Aim of the task
Restate word for word the lines that begin the listing and end with the line holding "(** A message that arrives at once. *)".

++++ Data for processing ++++

(* ===== verification/Pieces.v ===== *)
(** The two ways to move a message through a [Handshake]: whole, with
    [bytesToRead] / [readCompleted] and [bytesToSend] / [sendCompleted], or in
    pieces, with [receivedBytes] and [copyBytesToSend]. For every division of
    the message into pieces they lead to the same state and carry the same
    bytes. *)
From Stdlib Require Import ZArith Lia Strings.Byte.
From stdpp Require Import base list numbers option tactics relations.
From S2P Require Import Prelude Crypto Shs Handshake.

Open Scope Z_scope.

Section ops.
Context {P : Primitives}.

(** A message that arrives in pieces. *)
Fixpoint receive_pieces (cs : list bytes) : M Handshake unit :=
  match cs with
  | [] => mret tt
  | c :: cs => receivedBytes c;; receive_pieces cs
  end.

(** A message that arrives at once. *)
Definition receive_whole (msg : bytes) : M Handshake bool :=
  bytesToRead;; fillInput msg;; readCompleted.

(** Repeated [copyBytesToSend] with buffers of the given sizes; the bytes
    are collected. *)
Fixpoint send_pieces (ns : list Z) : M Handshake bytes :=
  match ns with
  | [] => mret []
  | n :: ns => '(_, b) ← copyBytesToSend n; rest ← send_pieces ns; mret (b ++ rest)
  end.

Definition send_whole : M Handshake bytes :=
  b ← bytesToSend; sendCompleted;; mret b.

End ops.

Section lemmas.
Context {P : Primitives}.
Implicit Types (h : Handshake).

(** A peer whose turn it is not to send. *)
Lemma idle_calls h n :
  sending h = false → _outputBuffer h = [] → _step h ≠ Failed →
  bytesToSend h = (Ok [], h) ∧ copyBytesToSend n h = (Ok (0, []), h).
Proof.
  intros Hs Ho Hf.
  assert (bytesToSend h = (Ok [], h)) as Hb.
  { unfold bytesToSend. mrun. case_bool_decide; [done|]. rewrite Ho.
    rewrite bool_decide_eq_true_2 by done. rewrite fillOutputBuffer_idle by done. by rewrite Ho. }
  split; [done|]. unfold copyBytesToSend. rewrite bind_get.
  rewrite bool_decide_eq_false_2 by done. rewrite Ho, bool_decide_eq_true_2 by done.
  by rewrite (bind_Ok (bytesToSend ≫= _) _ h false h)
    by (by rewrite (bind_Ok _ _ _ _ _ Hb)).
Qed.


Lemma receive_some h chunk :
  0 < byteCountNeeded h → len (_inputBuffer h) + len chunk < byteCountNeeded h →
  receivedBytes chunk h = (Ok (len chunk), set_inputBuffer (_inputBuffer h ++ chunk) h).
Proof.
  intros Hn Hl. destruct (needed_step h Hn) as (? & ? & _). unfold receivedBytes.
  rewrite bind_get, bool_decide_eq_false_2 by (intros []; done).
  ztest. rewrite size_sub_exact, Z.min_l, ztake_all by lia.
  rewrite bind_modify, bind_get.
  cbn [_inputBuffer set_inputBuffer]. ztest.
  rewrite bind_ret, bind_get.
  by rewrite bool_decide_eq_true_2.
Qed.

Lemma receive_last h chunk :
  0 < byteCountNeeded h → len (_inputBuffer h) + len chunk = byteCountNeeded h →
  (receivedBytes chunk h).2 = (readCompleted (set_inputBuffer (_inputBuffer h ++ chunk) h)).2.
Proof.
  intros Hn Hl. destruct (needed_step h Hn) as (? & ? & _). unfold receivedBytes.
  rewrite bind_get, bool_decide_eq_false_2 by (intros []; done).
  ztest. rewrite size_sub_exact, Z.min_l, ztake_all by lia.
  rewrite bind_modify, bind_get.
  cbn [_inputBuffer set_inputBuffer]. ztest. mrun. by destruct (readCompleted _) as [[] ?].
Qed.

Lemma receive_pieces_run cs h :
  0 < byteCountNeeded h → cs ≠ [] → Forall (λ c, c ≠ []) cs →
  len (_inputBuffer h) + len (concat cs) = byteCountNeeded h →
  (receive_pieces cs h).2
  = (readCompleted (set_inputBuffer (_inputBuffer h ++ concat cs) h)).2.
Proof.
  revert h. induction cs as [|c cs IH]; intros h Hn Hne Hf Hl; [done|].
  apply Forall_cons_1 in Hf as [Hc Hf]. cbn [receive_pieces concat] in *.
  destruct cs as [|c' cs].
  - cbn [concat receive_pieces] in *. rewrite app_nil_r in *.
    rewrite <-(receive_last h c Hn Hl). mrun. by destruct (receivedBytes c h) as [[] ?].
  - assert (0 < len (concat (c' :: cs))) as Hp.
    { apply Forall_cons_1 in Hf as [Hc' _]. cbn [concat].
      destruct c'; [done|len_lia]. }
    rewrite (bind_Ok _ _ _ _ _ (receive_some h c Hn ltac:(len_lia))).
    rewrite IH; [|done|done|done|].
    2: { change (byteCountNeeded _) with (byteCountNeeded h). cbn [_inputBuffer set_inputBuffer]. len_lia. }
    cbn [_inputBuffer set_inputBuffer]. by rewrite <-app_assoc.
Qed.

Lemma receive_whole_run h msg :
  _inputBuffer h = [] → len msg = byteCountNeeded h →
  receive_whole msg h = readCompleted (set_inputBuffer msg h).
Proof.
  intros Hi Hl. unfold receive_whole.
  rewrite (bind_Ok bytesToRead _ h (byteCountNeeded h)
    (set_inputBuffer (vec_resize (byteCountNeeded h) []) h)) by (unfold bytesToRead; mrun; by rewrite Hi).
  assert (mwrite (vec_resize (byteCountNeeded h) []) 0 msg = Some msg) as Hw.
  { rewrite <-(app_nil_l (vec_resize _ _)), <-(app_nil_r (vec_resize _ _)).
    rewrite mwrite_at; [by rewrite app_nil_r|done|].
    pose proof (vec_resize_length (byteCountNeeded h) [] ltac:(lia)). lia. }
  rewrite (bind_Ok (fillInput msg) _ _ tt (set_inputBuffer msg h)); [done|].
  unfold fillInput. mrun. by rewrite Hw.
Qed.

(** ** Sending *)

(** The state after the pending message has been sent. *)
Definition sent h : Handshake :=
  set_step (Step_of (Step_val (_step h) + 1)) (set_outputBuffer [] h).

(** [copyBytesToSend] from a filled buffer. *)
Lemma copy_filled h n :
  _step h ≠ Failed → _step h ≠ Finished → _outputBuffer h ≠ [] →
  copyBytesToSend n h =
    (Ok (Z.min (len (_outputBuffer h)) n, ztake n (_outputBuffer h)),
     if bool_decide (zdrop n (_outputBuffer h) = []) then sent h
     else set_outputBuffer (zdrop n (_outputBuffer h)) h).
Proof.
  intros Hf Hf' Ho. set (out := _outputBuffer h) in *. unfold copyBytesToSend.
  rewrite bind_get. rewrite bool_decide_eq_false_2 by done. fold out.
  rewrite bool_decide_eq_false_2 by done. rewrite bind_ret.
  cbn [negb]. rewrite bind_get, bind_modify.
  rewrite bind_get. cbn [_outputBuffer set_outputBuffer]. fold out.
  assert (ztake (Z.min (len out) n) out = ztake n out) as ->.
  { destruct (decide (n <= len out)); [f_equal; lia|]. by rewrite !ztake_all by lia. }
  assert (zdrop (Z.min (len out) n) out = zdrop n out) as ->.
  { destruct (decide (n <= len out)); [f_equal; lia|]. by rewrite !zdrop_all by lia. }
  case_bool_decide as Hd; mrun; [|done]. rewrite nextStep_run by done. by rewrite Hd.
Qed.

(** [copyBytesToSend] from an empty buffer first prepares the message. *)
Lemma copy_unfilled h h1 b n :
  _step h ≠ Failed → _outputBuffer h = [] → bytesToSend h = (Ok b, h1) →
  b ≠ [] → _outputBuffer h1 ≠ [] → _step h1 ≠ Failed →
  copyBytesToSend n h = copyBytesToSend n h1.
Proof.
  intros Hf Ho Hb Hne Ho1 Hf1. unfold copyBytesToSend. rewrite !bind_get.
  rewrite (bool_decide_eq_false_2 (_step h = Failed)), (bool_decide_eq_false_2 (_step h1 = Failed)) by done.
  rewrite Ho, bool_decide_eq_true_2, (bool_decide_eq_false_2 (_outputBuffer h1 = [])) by done.
  rewrite (bind_Ok (bytesToSend ≫= _) _ h true h1); [done|].
  rewrite (bind_Ok _ _ _ _ _ Hb). destruct b; [done|]. by ztest.
Qed.

Lemma send_pieces_idle ns h :
  sending h = false → _outputBuffer h = [] → _step h ≠ Failed → send_pieces ns h = (Ok [], h).
Proof.
  intros Hs Ho Hf. induction ns as [|n ns IH]; [done|]. cbn [send_pieces].
  destruct (idle_calls h n Hs Ho Hf) as (_ & Hc). rewrite (bind_Ok _ _ _ _ _ Hc).
  by rewrite (bind_Ok _ _ _ _ _ IH).
Qed.

Lemma sent_idle h :
  sending h = true → sending (sent h) = false ∧ _outputBuffer (sent h) = [] ∧ _step (sent h) ≠ Failed.
Proof. by destruct h as [[|] ? [] ? ? ? ?]. Qed.

(** Enough room in all: the whole message goes out. *)
Lemma send_pieces_run ns h :
  sending h = true → Forall (λ n, 0 <= n) ns → _outputBuffer h ≠ [] →
  len (_outputBuffer h) <= foldr Z.add 0 ns →
  send_pieces ns h = (Ok (_outputBuffer h), sent h).
Proof.
  revert h. induction ns as [|n ns IH]; intros h Hs Hns Ho Hl.
  { destruct (_outputBuffer h); [done|]. cbn [foldr] in Hl. len_lia. }
  apply Forall_cons_1 in Hns as [Hn Hns]. cbn [send_pieces foldr] in *.
  destruct (sending_step h Hs) as (Hf & Hf' & _).
  rewrite (bind_Ok _ _ _ _ _ (copy_filled h n Hf Hf' Ho)). case_bool_decide as Hd.
  - destruct (sent_idle h Hs) as (? & ? & ?).
    rewrite (bind_Ok _ _ _ _ _ (send_pieces_idle ns (sent h) ltac:(done) ltac:(done) ltac:(done))).
    cbn. rewrite app_nil_r. rewrite <-(take_drop (Z.to_nat n) (_outputBuffer h)) at 2.
    by rewrite Hd, app_nil_r.
  - assert (n < len (_outputBuffer h)) as Hlt.
    { destruct (decide (n < len (_outputBuffer h))); [done|]. by rewrite zdrop_all in Hd by lia. }
    rewrite (bind_Ok _ _ _ _ _ (IH (set_outputBuffer (zdrop n (_outputBuffer h)) h)
      Hs Hns Hd ltac:(cbn [_outputBuffer set_outputBuffer]; cbn beta in Hn; len_lia))).
    cbn. by rewrite take_drop.
Qed.

End lemmas.

(** * Properties *)

Section properties.
Context {P : Primitives}.

(** C31: A message that is received in pieces, however it is divided, leaves
    the handshake in the same state as one received whole. *)
Theorem receive_pieces_equiv h cs :
  0 < byteCountNeeded h → _inputBuffer h = [] →
  Forall (λ c, c ≠ []) cs → len (concat cs) = byteCountNeeded h →
  (receive_pieces cs h).2 = (receive_whole (concat cs) h).2.
Proof.
  intros Hn Hi Hf Hl. rewrite (receive_whole_run h _ Hi Hl).
  rewrite receive_pieces_run; [by rewrite Hi|done| |done|by rewrite Hi].
  intros ->. cbn in Hl. lia.
Qed.

(** C32: A message that is sent in pieces, into buffers of any sizes that
    together have room for it, carries the same bytes as one sent whole and
    leaves the handshake in the same state. *)
Theorem send_pieces_equiv h b h1 ns :
  reachable h → bytesToSend h = (Ok b, h1) → b ≠ [] →
  Forall (λ n, 0 <= n) ns → len b <= foldr Z.add 0 ns →
  send_pieces ns h = send_whole h ∧ (send_whole h).1 = Ok b.
Proof.
  intros Hr Hb1 Hne Hns Hl. assert (inv h) as Hi by auto with shs.
  destruct (bytesToSend_cases h Hi) as (b' & h1' & Hb1' & Hi1 & Hid & Hst & Hout).
  rewrite Hb1 in Hb1'. symmetry in Hb1'. simplify_eq.
  destruct Hout as [->|Hout]; [done|]. rewrite Hout in *.
  assert (_step h1 ≠ Failed) as Hnf.
  { rewrite Hst. intros Hf. unfold bytesToSend in Hb1. mrun_in Hb1.
    rewrite bool_decide_eq_true_2 in Hb1 by auto. congruence. }
  pose proof (inv_sending h1 Hi1 Hnf Hne) as Hs1.
  destruct (sending_step h1 Hs1) as (Hf1 & Hf1' & _).
  assert (_step h ≠ Failed ∧ _step h ≠ Finished) as [Hf Hf'] by (by rewrite <-Hst).
  unfold send_whole. rewrite (bind_Ok _ _ _ _ _ Hb1).
  assert (sendCompleted h1 = (Ok tt, sent h1)) as Hc.
  { unfold sendCompleted. mrun. rewrite bool_decide_eq_false_2 by done.
    by rewrite nextStep_run. }
  rewrite (bind_Ok _ _ _ _ _ Hc). split; [|done].
  transitivity (send_pieces ns h1); [|by rewrite send_pieces_run].
  destruct ns as [|n ns]; [cbn in Hl; destruct (_outputBuffer h1); [done|len_lia]|].
  cbn [send_pieces]. assert (copyBytesToSend n h = copyBytesToSend n h1) as Hcp.
  { destruct (decide (_outputBuffer h = [])) as [Ho|Ho].
    - by eapply copy_unfilled.
    - unfold bytesToSend in Hb1. mrun_in Hb1.
      rewrite bool_decide_eq_false_2 in Hb1 by (intros []; done).
      rewrite bool_decide_eq_false_2 in Hb1 by done. by simplify_eq. }
  unfold mbind, M_bind. by rewrite Hcp.
Qed.

End properties.

(** * Witnesses *)

Section witnesses.
Import Toy Demo.

Lemma receive_pieces_equiv_witness :
  (receive_pieces [take 10 m1; drop 10 m1] server0).2
  = (receive_whole (concat [take 10 m1; drop 10 m1]) server0).2.
Proof.
  apply (receive_pieces_equiv server0 [take 10 m1; drop 10 m1]); try reflexivity.
  repeat constructor; discriminate.
Defined.

Lemma send_pieces_equiv_witness :
  send_pieces [50; 0; 50] client0 = send_whole client0 ∧ (send_whole client0).1 = Ok m1.
Proof.
  apply (send_pieces_equiv client0 m1 (bytesToSend client0).2 [50; 0; 50]).
  - exists client0. split; [constructor|apply rtc_refl].
  - vm_compute. reflexivity.
  - discriminate.
  - repeat constructor; discriminate.
  - discriminate.
Defined.

End witnesses.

++++

Answer box
(* ===== verification/Pieces.v ===== *)
(** The two ways to move a message through a [Handshake]: whole, with
    [bytesToRead] / [readCompleted] and [bytesToSend] / [sendCompleted], or in
    pieces, with [receivedBytes] and [copyBytesToSend]. For every division of
    the message into pieces they lead to the same state and carry the same
    bytes. *)
From Stdlib Require Import ZArith Lia Strings.Byte.
From stdpp Require Import base list numbers option tactics relations.
From S2P Require Import Prelude Crypto Shs Handshake.

Open Scope Z_scope.

Section ops.
Context {P : Primitives}.

(** A message that arrives in pieces. *)
Fixpoint receive_pieces (cs : list bytes) : M Handshake unit :=
  match cs with
  | [] => mret tt
  | c :: cs => receivedBytes c;; receive_pieces cs
  end.

(** A message that arrives at once. *)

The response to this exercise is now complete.